W piwnicy Sex Shopu – 5 – Wrzeszcząca kobieta

Jestem dziś (od dwóch dni?) "ciut" niedysponowana. Grypa zaatakowała bezlitośnie z pięknymi 39 stopniami gorączki. Myślałam, że umieram -.- (więc tym bardziej dziękuję za życzenia powrotu do zdrowia), korzystam z faktu czucia się nieco lepiej i wrzucam rozdział. Raczej lekki, one-shot po nim już mniej, lecz trochę rozjaśni zawarte w tym tekście obawy i ogólnie sytuację. Tbh ciężko mi się trochę pisze te dialogi między nimi, co pewnie widać, głównie ze względu na fakt, że oni naprawdę są strasznie podzieleni na dwa różne światy i czasem nie potrafią się dogadać, póki jedno nie ustąpi. Cóż, będę musiała znaleźć na to jakieś lekarstwo i zajrzeć do kilku książek dla pozyskania kawałka inspiracji. Marzy mi się nawiązanie nici przyjaźni między nimi zanim zrobię wielkie "bum!" :/
Zapraszam do czytania i komentowania.


     Przez całą drogę darli się na siebie i tak naprawdę Amelia nie pamiętała by Dustin wcześniej podnosił głos choćby o oktawę. Warczał i groził, owszem – ale nigdy dotąd nie krzyczał. A przez dobre dwadzieścia minut drogi z klubu właśnie tę dyscyplinę namiętnie uprawiali. Z jakiegoś powodu czuła zadowolenie.
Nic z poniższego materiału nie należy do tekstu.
(** * The on-disk cache of the ECS Agent image

    A shallow embedding of [ecs-init/cache/cache.go] (package [cache]) and
    the properties of its download / verify / commit / retrieve workflow.

    Layout of the development:
    - [GoLib]: the pieces of the Go standard library that the package calls
      ([strings.TrimSpace], [filepath.Base], [fmt.Sprintf] with [%x] and
      [%d], [crypto/md5], the line splitting of [bufio.Reader.ReadString]);
    - the world the package runs in (disk, remote server, hashes, fault
      script, trace of the calls to the collaborators) and the state
      monad over it;
    - the two injected collaborators, [httpGetter] and [fileSystem], with
      their default implementations [CustomGetter] and [StandardFS];
    - package [config] as a record of parameters, and the functions of
      [cache.go] in Section [Cache];
    - [Run], the runs of [DownloadAgent] by the place where it returns,
      and the worlds of a concrete host, [Host];
    - the proofs.

    Go's [string] and [[]byte] are both sequences of 8-bit values; both are
    modelled by [string], so the conversion [string(body)] is the identity. *)

From stdpp Require Import gmap strings list fin_maps pretty.
From Stdlib Require Import ZArith Ascii String.

Open Scope string_scope.
Open Scope list_scope.
Open Scope Z_scope.

(* ===================================================================== *)
(** ** Go standard library *)
(* ===================================================================== *)

Module GoLib.

(** The numeric value of a byte. *)
Definition code (c : ascii) : Z := Z.of_N (N_of_ascii c).

Definition byte_of (z : Z) : ascii := ascii_of_N (Z.to_N (z mod 256)).

(** *** [unicode.IsSpace], read on the UTF-8 encoding

    [strings.TrimSpace] removes leading and trailing runes [r] with
    [unicode.IsSpace(r)]: the six ASCII characters tab, LF, VT, FF, CR and
    space, U+0085 and U+00A0 (two bytes in UTF-8), and U+1680,
    U+2000..U+200A, U+2028, U+2029, U+202F, U+205F and U+3000 (three
    bytes).  A byte sequence that is not a valid encoding decodes to
    [RuneError], which is not a space. *)
Definition isSpace1 (c : ascii) : bool :=
  let n := code c in
  ((9 <=? n) && (n <=? 13)) || (n =? 32).

Definition isSpace2 (c1 c2 : ascii) : bool :=
  (code c1 =? 0xC2) && ((code c2 =? 0x85) || (code c2 =? 0xA0)).

Definition isSpace3 (c1 c2 c3 : ascii) : bool :=
  let '(n1, n2, n3) := (code c1, code c2, code c3) in
  ((n1 =? 0xE1) && (n2 =? 0x9A) && (n3 =? 0x80))
  || ((n1 =? 0xE2) && (n2 =? 0x80)
        && (((0x80 <=? n3) && (n3 <=? 0x8A))
            || (n3 =? 0xA8) || (n3 =? 0xA9) || (n3 =? 0xAF)))
  || ((n1 =? 0xE2) && (n2 =? 0x81) && (n3 =? 0x9F))
  || ((n1 =? 0xE3) && (n2 =? 0x80) && (n3 =? 0x80)).

(** Drop the white-space runes at the head of [s].  With [back = true] the
    string is read backwards (it is the reversal of the text), so the
    bytes of a multi-byte rune arrive last byte first. *)
Fixpoint trimHead (back : bool) (s : string) : string :=
  match s with
  | String c1 s1 =>
      if isSpace1 c1 then trimHead back s1
      else
        match s1 with
        | String c2 s2 =>
            if (if back then isSpace2 c2 c1 else isSpace2 c1 c2)
            then trimHead back s2
            else
              match s2 with
              | String c3 s3 =>
                  if (if back then isSpace3 c3 c2 c1 else isSpace3 c1 c2 c3)
                  then trimHead back s3
                  else s
              | EmptyString => s
              end
        | EmptyString => s
        end
  | EmptyString => s
  end.

(** [strings.TrimSpace]: [TrimRightFunc(TrimLeftFunc(s, IsSpace), IsSpace)]. *)
Definition TrimSpace (s : string) : string :=
  String.rev (trimHead true (String.rev (trimHead false s))).

(** *** [path/filepath.Base] (Unix: the separator is the slash, there is
    no volume name) *)
Definition IsPathSeparator (c : ascii) : bool := Ascii.eqb c "/".

(** On the reversed path: skip the separators at its head
    ("strip trailing slashes"). *)
Fixpoint dropSeparators (r : string) : string :=
  match r with
  | String c r' => if IsPathSeparator c then dropSeparators r' else r
  | EmptyString => EmptyString
  end.

(** On the reversed path: the bytes before the first separator
    ("find the last element"). *)
Fixpoint lastElement (r : string) : string :=
  match r with
  | String c r' =>
      if IsPathSeparator c then EmptyString else String c (lastElement r')
  | EmptyString => EmptyString
  end.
     Amelia wrzeszczała, że chce do jego mieszkania. Dustin wrzeszczał, że znowu na niego naskarży Vincentowi i nie ma takiej możliwości, a poza tym ma się zamknąć bo boli go głowa. Tak jakby on nie unosił głosu.
     Prychnęła, opatulona kolorowym kocem. Dali sobie spokój ze Styksem do jutra.
     Oczywiście, stanęło na jej. I była z tego diabelnie dumna... Dustin psioczył na nią, nawet kiedy znalazł się na przegranej pozycji. Jak każdy facet, który ma dość wrzasków kobiety, po prostu zawiózł Amelię do siebie, a potem niechętnie wpuścił do niewielkiego mieszkanka i zniknął w łazience – bezpiecznym buforze odgradzającym go od swojego gościa.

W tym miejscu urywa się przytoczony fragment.